Methods:  In this single blind, controlled, randomized, multicenter study, all subjects received 3 subcutaneous vaccinations of either 1x108 MVA-BN, 1x108 MVA-nef, or 5x108 MVA-nef (n =25, 26, and 26, respectively) at week 0, 8, and 16. Unsolicited and solicited adverse events were captured, and patients were monitored for any cardiac signs and symptoms. Viral loads, as well as CD4/CD8 counts, were monitored closely. Antibody response against MVA was measured with ELISA. Patients that received all vaccinations and remained stable on HAART with HIV-1 RNA levels <50 copies/mL were offered a structured treatment interruption. During treatment interruption viral load, as well as CD4/CD8 counts were monitored closely.

Results:  MVA-Nef proved to be safe and well tolerated. All patients reported local reactions, most of which were mild to moderate although a few patients had systemic reactions. Of 77 subjects, 60 had received smallpox vaccination. All 77 subjects received 3 vaccinations; 37 of them interrupted HAART after the third vaccination (1x108 MVA-BN vs 1x108 MVA-nef vs 5x108 MVA-nef; n = 9:13:15, respectively). All experienced a viral rebound after structured treatment interruption. During a 12-week period only 3 of 37 subjects restarted therapy. To date viral load data at week 12 post-treatment interruption have been collected from 22 patients demonstrating a better control of the viral load in the group vaccinated with high-dose MVA-Nef than the MVA BN-vaccinated control group (ANOVA). A full analysis of the viral load data for all patients will be presented at the conference. All patients developed a strong MVA-specific humoral immune response. The analysis of Nef-specific cellular immune responses is ongoing.

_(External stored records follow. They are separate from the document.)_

Inductive step : System -> System -> Prop :=
| step_arrive s config request remote_ip tokens :
    step s (mkSystem (sys_db s) (pool s ++ [login config request remote_ip tokens])
              (accepted s) (drawn s) (exchanged s))
| step_run s (X : Type) (tx : Tx X) k l r now x d' :
    pool s = l ++ Call tx k :: r ->
    exec sha256 hex_encode tx now (sys_db s) = (x, d') -> unique_refresh d' ->
    step s (mkSystem d' (l ++ k x :: r) (accepted s ++ accepted_by tx x) (drawn s) (exchanged s))
| step_drop s l p r :
    pool s = l ++ p :: r ->
    step s (mkSystem (sys_db s) (l ++ r) (accepted s) (drawn s) (exchanged s))
| step_setup s actor password secret encrypted answer d' :
    encrypted ∉ drawn s ->
    setup_operator_totp hex_decode argon2_digest aead_decrypt actor password (Ok (secret, encrypted))
      (sys_db s) = (answer, d') ->
    step s (mkSystem d' (pool s) (accepted s) (encrypted :: drawn s) (exchanged s))
| step_update s actor password code enable now answer d' o encrypted k :
    update_operator_totp hex_decode argon2_digest aead_decrypt hmac_sha1 actor password code enable now
      (sys_db s) = (Ok (Updated answer), d') ->
    operators (sys_db s) !! actor = Some o -> encrypted_totp_secret o = Some encrypted ->
    matching_operator_totp_step hex_decode argon2_digest aead_decrypt hmac_sha1 o password code now
      = Ok (Some k) ->
    step s (mkSystem d' (pool s) (accepted s ++ [(actor, encrypted, k)]) (drawn s) (exchanged s))
| step_reset s actor target new_hash acknowledged answer d' :
    reset_operator_password actor target new_hash acknowledged (sys_db s) = (answer, d') ->
    step s (mkSystem d' (pool s) (accepted s) (drawn s) (exchanged s))
| step_account s target o o' :
    operators (sys_db s) !! target = Some o -> account_change o o' ->
    step s (mkSystem (with_operators (sys_db s) (<[ target := o' ]> (operators (sys_db s))))
              (pool s) (accepted s) (drawn s) (exchanged s))
| step_refresh s token tokens now answer d' :
    refresh_operator_session sha256 hex_encode token tokens now (sys_db s) = (answer, d') ->
    unique_refresh d' ->
    step s (mkSystem d' (pool s) (accepted s) (drawn s)
              (exchanged s ++ if answer then [token_hash sha256 hex_encode token] else [])).
(* ===== verification/GatewayFenceProofs.v ===== *)
(** Theorems on the dispatch fences ([GatewayFence]): what holds in every
    interleaving of fence handlers, command dispatches, agent sessions coming
    and going, disconnects and maintenance. *)

From stdpp Require Import sorting.
From S2P Require Import Prelude RustStd GatewayFence.

Open Scope Z_scope.

#[local] Arguments lit : simpl never.

(** * Reference definitions *)

Definition enqueues (client : str) (ev : Event) : bool :=
  match ev with
  | EvDispatched d (Enqueued _ _) => bool_decide (disp_client d = client)
  | _ => false
  end.

(** A promotion of this owner, whatever its outcome. *)
Definition promotes (client : str) (token : Z) (generation : Z) (op : Op) : bool :=
  match op with
  | OpPromote p =>
      bool_decide (prom_client p = client) && (prom_token p =? token)
      && (prom_generation p =? generation)
  | _ => false
  end.

(** The gateway confirms to this owner that its fence was never lost. *)
Definition confirms (s : GatewayState) (now : Z) (client : str) (token generation : Z) (op : Op) :
  bool :=
  match op with
  | OpPrepare later p =>
      bool_decide (prep_client p = client) && (prep_token p =? token)
      && (prep_generation p =? generation)
      && r_ownership_continuous (fst (prepare_gateway_client_dispatch_fence s now later p))
  | OpPromote p =>
      bool_decide (prom_client p = client) && (prom_token p =? token)
      && (prom_generation p =? generation)
      && r_ownership_continuous (fst (promote_gateway_client_dispatch_fence s now p))
  | _ => false
  end.

Definition retired_of (s : GatewayState) (client : str) : Z :=
  retired_generation (generation_of s client).

(** The owner holds a lease of this gateway process. *)
Definition live (client : str) (token generation : Z) (s : GatewayState) : Prop :=
  exists f, fences s !! client = Some f /\ is_prepared f = true /\
            f_epoch f = fence_epoch s /\ f_token f = token /\ f_generation f = generation.
Lemma map_channels_filter (P : Z * A -> Prop) `{!forall x, Decision (P x)} m :
  map_channels f (filter P m) ⊆+ map_channels f m.
Proof.
  induction m as [|k v m Hk IH] using map_ind; [by rewrite map_filter_empty|].
  rewrite (map_channels_insert m k v), (delete_id _ _ Hk). rewrite map_filter_insert. case_decide.
  - rewrite map_channels_insert, delete_id by (apply map_lookup_filter_None; by left).
    by apply submseteq_skips_l.
  - rewrite delete_id by done. etrans; [exact IH|]. by apply submseteq_inserts_l.
Qed.
End MapChannels.

(** ** What a connection's own transition may do *)

(** Channels only leave or move on, and every entry stays about its request. *)
Record conn_step (channels : gmap Z SessionMessage) (c c' : Connection) : Prop := {
  step_channels : channels_of c' ⊆+ channels_of c;
  step_ok : conn_ok channels c -> conn_ok channels c';
  step_session : cn_session_id c' = cn_session_id c;
}.

#[export] Instance conn_step_preorder channels : PreOrder (conn_step channels).
Proof.
  split.
  - intros c. by split.
  - intros c1 c2 c3 [H1 H2 H3] [H4 H5 H6]. split; [by etrans|auto|congruence].
Qed.

(** A transition that leaves the queue, the maps and the answers alone. *)
Lemma conn_step_same channels c c' :
  cn_queue c' = cn_queue c -> cn_pending c' = cn_pending c -> cn_cancels c' = cn_cancels c ->
  cn_terminals c' = cn_terminals c -> cn_replies c' = cn_replies c ->
  cn_session_id c' = cn_session_id c -> conn_step channels c c'.
Proof.
  intros E1 E2 E3 E4 E5 E6. split; [|intros [? ? ? ? ?]; split; rewrite ?E1, ?E2, ?E3, ?E4, ?E5; done|done].
  unfold channels_of, waiting, answered. by rewrite E1, E2, E3, E4, E5.
Qed.

Lemma end_connection_step channels e c : conn_step channels c (end_connection e c).
Proof.
  split; [|intros [? ? ? ? ?]; split; cbn; try done; apply map_Forall_empty|done].
  unfold channels_of, waiting. cbn. by apply submseteq_inserts_l.
Qed.

Lemma forget_gone_step channels gone c : conn_step channels c (forget_gone gone c).
Proof.
  split; [|intros [? ? ? Ht ?]; split; cbn; try done|done].
  - unfold channels_of, waiting, forget_gone. cbn [cn_queue cn_pending cn_cancels cn_terminals set_terminals].
    apply submseteq_app; [|done]. do 3 (apply submseteq_app; [done|]). apply map_channels_filter.
  - intros id x [Hx _]%map_lookup_filter_Some. by apply (Ht id x).
Qed.

(** The pending command of a job takes another value with the same caller, or loses its caller. *)
Lemma set_pending_step channels job p p' c :
  cn_pending c !! job = Some p -> pc_response p' = pc_response p \/ pc_response p' = None ->
  (pending_ok channels job p -> pending_ok channels job p') ->
  conn_step channels c (set_pending (<[ job := p' ]> (cn_pending c)) c).
Proof.
  intros Hp Hr Hok. split; [|intros [? H ? ? ?]; split; cbn; try done|done].
  - unfold channels_of, waiting, answered. cbn.
    apply submseteq_app; [|done]. apply submseteq_app; [done|]. apply submseteq_app; [|done].
    rewrite map_channels_insert, (map_channels_delete _ (cn_pending c) job p Hp).
    apply submseteq_app; [|done]. destruct Hr as [->| ->]; [done|apply submseteq_nil_l].
  - apply map_Forall_insert_2; [|done]. by apply Hok, (H job).
Qed.

Lemma delete_pending_step channels job c :
  conn_step channels c (set_pending (delete job (cn_pending c)) c).
Proof.
  split; [|intros [? H ? ? ?]; split; cbn; try done; by apply map_Forall_delete|done].
  unfold channels_of, waiting, answered. cbn.
  apply submseteq_app; [|done]. apply submseteq_app; [done|]. apply submseteq_app; [|done].
  apply map_channels_delete_sub.
Qed.

(** The caller of a pending command is answered. *)
Lemma answer_pending_step channels job p p' ch r c :
  cn_pending c !! job = Some p -> pc_response p = Some ch -> pc_response p' = None ->
  (pending_ok channels job p -> pending_ok channels job p') ->
  (pending_ok channels job p -> reply_matches channels ch (ReplyCommand r)) ->
  conn_step channels c
    (set_pending (<[ job := p' ]> (cn_pending c)) (add_reply ch (ReplyCommand r) c)).
Proof.
  intros Hp Hr Hr' Hok Hm. split; [|intros [? H ? ? ?]; split; cbn; try done|done].
  - unfold channels_of, waiting, answered. cbn.
    rewrite map_channels_insert, (map_channels_delete _ (cn_pending c) job p Hp), Hr, Hr', map_app. cbn.
    solve_submseteq.
  - apply map_Forall_insert_2; [|done]. by apply Hok, (H job).
  - apply Forall_app. split; [done|]. constructor; [|constructor]. by apply Hm, (H job).
Qed.

Lemma finished_pending_ok channels job p ack :
  pending_ok channels job p -> pending_ok channels job (snd (finish_pending_command_response p (Some ack) [])).
Proof. intros (Hj & _ & _). split; [done|]. cbn. split; [constructor|done]. Qed.

Lemma handle_ack_step channels ack c : conn_step channels c (handle_ack ack c).
Proof.
  unfold handle_ack. destruct (cn_pending c !! ack_job_id ack) as [p|] eqn:Hp; [|done].
  set (p' := snd (finish_pending_command_response p (Some ack) [])).
  assert (Hstep : conn_step channels c
    (set_pending (<[ ack_job_id ack := p' ]> (cn_pending c))
       match fst (finish_pending_command_response p (Some ack) []) with
       | Some (response, r) => add_reply response (ReplyCommand r) c
       | None => c
       end)).
  { cbn [fst finish_pending_command_response]. destruct (pc_response p) as [ch|] eqn:Hr; cbn [option_map].
    - apply (answer_pending_step channels _ p p' ch); try done; [apply finished_pending_ok|].
      intros (Hj & Ho & Hc). destruct (Hc ch Hr) as (request & hash & Hch & Hreq).
      exists request, hash. cbn. rewrite Hreq. done.
    - apply (set_pending_step channels _ p p'); [done|by right|apply finished_pending_ok]. }
  cbn zeta. destruct (finish_pending_command_response p (Some ack) []) as [answer p1]. cbn in p', Hstep.
  replace (cn_pending match answer with Some (response, r) => add_reply response (ReplyCommand r) c
                      | None => c end) with (cn_pending c) by (by destruct answer as [[? ?]|]).
  destruct (ack_accepted ack); [done|]. etrans; [exact Hstep|].
  exact (delete_pending_step channels (pc_job_id p) (set_pending (<[ack_job_id ack := p']> (cn_pending c)) _)).
Qed.

Lemma handle_cancel_ack_step channels ack c : conn_step channels c (handle_cancel_ack ack c).
Proof.
  unfold handle_cancel_ack. destruct (cn_cancels c !! cack_job_id ack) as [ch|] eqn:Hc; [|done].
  split; [|intros [? ? H ? ?]; split; cbn; try done; [by apply map_Forall_delete|]|done].
  - unfold channels_of, waiting, answered. cbn.
    rewrite (map_channels_delete _ (cn_cancels c) _ ch Hc), map_app. cbn. solve_submseteq.
  - apply Forall_app. split; [done|]. constructor; [|constructor].
    destruct (H _ _ Hc) as (request & Hr & Hj). by exists request.
Qed.

Lemma terminal_reply_bound request ack :
  ta_request_id ack = tr_request_id request ->
  ta_request_id (terminal_ack_reply request ack) = tr_request_id request /\
  ta_session_id (terminal_ack_reply request ack) = tr_session_id request /\
  ta_action (terminal_ack_reply request ack) = terminal_action_kind (tr_action request).
Proof.
  intros H. unfold terminal_ack_reply. destruct (_ && _) eqn:E; [|done].
  unfold str_eqb in E. bools. done.
Qed.
(* ===== verification/GatewaySessionTheorems.v ===== *)
(** Theorems on the gateway as a whole ([GatewaySessions]): a leased client gets no
    command and no session, a route leads to a live connection, the outputs of a
    command reach the API in order, and what a long close reason does. *)

From stdpp Require Import gmap.
From S2P Require Import Prelude RustStd Frame JobCommands CommandLedger AgentCommands GatewayFence GatewayFenceProofs GatewaySessions GatewaySessionProofs.

Open Scope Z_scope.

#[local] Arguments lit : simpl never.

(** * A client under a deletion lease *)

(** The event neither speaks for the owner of the lease nor reads a clock past it. *)
Definition quiet (client : str) (f : DispatchFence) (until : Instant) (event : GatewayEvent) : Prop :=
  match event with
  | GwControl now op =>
      Forall (fun t => t < until) (readings now op) /\
      acts_as client (f_token f) (f_generation f) op = false
  | GwDispatch now later _ _ _ => now < until /\ later < until
  | GwTerminal now _ _ _ | GwHelloAnswer _ now _ => now < until
  | _ => True
  end.

(** A dispatch for the client is refused before anything is sent. *)
Definition refuses (client : str) (g : Gateway) (event : GatewayEvent) : Prop :=
  match event with
  | GwDispatch now later deadline fresh d =>
      gd_client_id d = client -> snd (fst (dispatch_command now later deadline fresh d g)) = None
  | _ => True
  end.

Section Lease.
Context `{GatewayEnv}.

Fixpoint all_refused (client : str) (g : Gateway) (events : list GatewayEvent) : Prop :=
  match events with
  | [] => True
  | event :: events' => refuses client g event /\ all_refused client (gateway_step g event) events'
  end.
(** Bounds on an approximation from bounds on the value. *)
Lemma rel_err_band (eps x v lo hi : Q) :
  0 <= eps -> eps <= 1 # 2 ->
  rel_err eps x v -> lo <= Qabs v -> Qabs v < hi ->
  lo * (1 # 2) <= Qabs x /\ Qabs x < hi * 2.
Proof.
  intros H0 H1 R Hl Hh.
  apply rel_err_delta in R; [|exact H0].
  destruct R as (d & D & E).
  rewrite E, Qabs_Qmult.
  apply Qabs_Qle_condition in D.
  rewrite (Qabs_pos (1 + d)) by lra.
  pose proof (Qabs_nonneg v) as Hv.
  split.
  - assert (0 <= Qabs v * ((1 # 2) + d)) by (apply Qmult_le_0_compat; lra).
    lra.
  - assert (0 <= Qabs v * ((1 # 2) - d)) by (apply Qmult_le_0_compat; lra).
    lra.
Qed.

Local Close Scope Q_scope.

(** ** Rounding in the normal range *)

Lemma pow2_le_inv (a b : Z) : (pow2 a <= pow2 b)%Q -> a <= b.
Proof. unfold pow2. intros H. apply Qpower_le_compat_l_inv in H; [exact H|reflexivity]. Qed.

Lemma pow2_lt_inv (a b : Z) : (pow2 a < pow2 b)%Q -> a < b.
Proof. unfold pow2. intros H. apply Qpower_lt_compat_l_inv in H; [exact H|reflexivity]. Qed.
(** [value.split(c)] for a one-character separator: never empty, the
    empty string splits into one empty piece. *)
Fixpoint split (c : ascii) (s : string) : list string :=
  match s with
  | EmptyString => [EmptyString]
  | String a s' =>
      if Ascii.eqb a c then EmptyString :: split c s'
      else match split c s' with
           | h :: t => String a h :: t
           | [] => [String a EmptyString]
           end
  end.

(** [cells.join(sep)] *)
Definition join (sep : string) (cells : list string) : string :=
  String.concat sep cells.

(** [x || ''] for a nullable string. *)
Definition orEmpty (x : option string) : string :=
  match x with
  | Some s => s
  | None => EmptyString
  end.

(** Truthiness of a nullable string: [null], [undefined] and [''] are
    falsy. *)
Definition truthy (x : option string) : bool :=
  match x with
  | Some s => negb (String.eqb s EmptyString)
  | None => false
  end.

(** [String(n)] for a non-negative integer. *)
Definition ofNat (n : nat) : string :=
  NilEmpty.string_of_uint (Nat.to_uint n).

(** The order of [Array.prototype.sort()] without a comparator on
    strings: code units, lexicographically. *)
Definition str_le (a b : string) : Prop := Is_true (String.leb a b).

#[export] Instance str_le_dec a b : Decision (str_le a b).
Proof. unfold str_le. apply _. Defined.

(** [Array.from(new Set(xs)).sort()] *)
Definition sortedSet (xs : list string) : list string :=
  merge_sort str_le (remove_dups xs).

(** A [Map] with string keys filled in the order of the list, by [set]
    or by [new Map(entries)]: a later entry of a key replaces the
    earlier one. *)
Definition mapOf {V} (entries : list (string * V)) : gmap string V :=
  foldl (fun m kv => <[kv.1 := kv.2]> m) ∅ entries.

End JS.

(** ** Shared enumerations *)

Inductive FieldType :=
| SHORT_TEXT | LONG_TEXT | EMAIL | PHONE | NUMBER | URL | DATE
| DROPDOWN | RADIO | CHECKBOX | RATING | FILE_UPLOAD | SECTION.

Definition fieldTypeName (t : FieldType) : string :=
  match t with
  | SHORT_TEXT => "SHORT_TEXT" | LONG_TEXT => "LONG_TEXT" | EMAIL => "EMAIL"
  | PHONE => "PHONE" | NUMBER => "NUMBER" | URL => "URL" | DATE => "DATE"
  | DROPDOWN => "DROPDOWN" | RADIO => "RADIO" | CHECKBOX => "CHECKBOX"
  | RATING => "RATING" | FILE_UPLOAD => "FILE_UPLOAD" | SECTION => "SECTION"
  end.

#[export] Instance FieldType_eq_dec : EqDecision FieldType.
Proof. solve_decision. Defined.

Inductive FormStatus := DRAFT | PUBLISHED | FORM_ARCHIVED.

#[export] Instance FormStatus_eq_dec : EqDecision FormStatus.
Proof. solve_decision. Defined.

Inductive ResponseStatus := NEW | READ | FLAGGED | ARCHIVED.

Definition responseStatusName (s : ResponseStatus) : string :=
  match s with
  | NEW => "NEW" | READ => "READ" | FLAGGED => "FLAGGED" | ARCHIVED => "ARCHIVED"
  end.

#[export] Instance ResponseStatus_eq_dec : EqDecision ResponseStatus.
Proof. solve_decision. Defined.

(** ** The persisted models

    The Prisma schema is not among the sources.  The models below are those
    of the data model of the specification, with the columns the handlers
    select, filter on and write. *)

Module FormField.
(** Modelled from the spec: the Form Field of the schema, which is not
    among the sources. *)
Record t := {
  id : string;
  formId : string;
  type : FieldType;
  label : string;
  placeholder : option string;
  required : bool;
  options : list string;
  order : Z
}.
End FormField.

Conclusions:  The first preliminary results of this study confirm the promising data of a previous phase I trial, which demonstrated that in a subgroup of patients therapeutic immunization seem to contribute to a better control of viral load during structured treatment interruption. The ongoing immune analysis will allow correlating viral control to Nef-specific immune responses.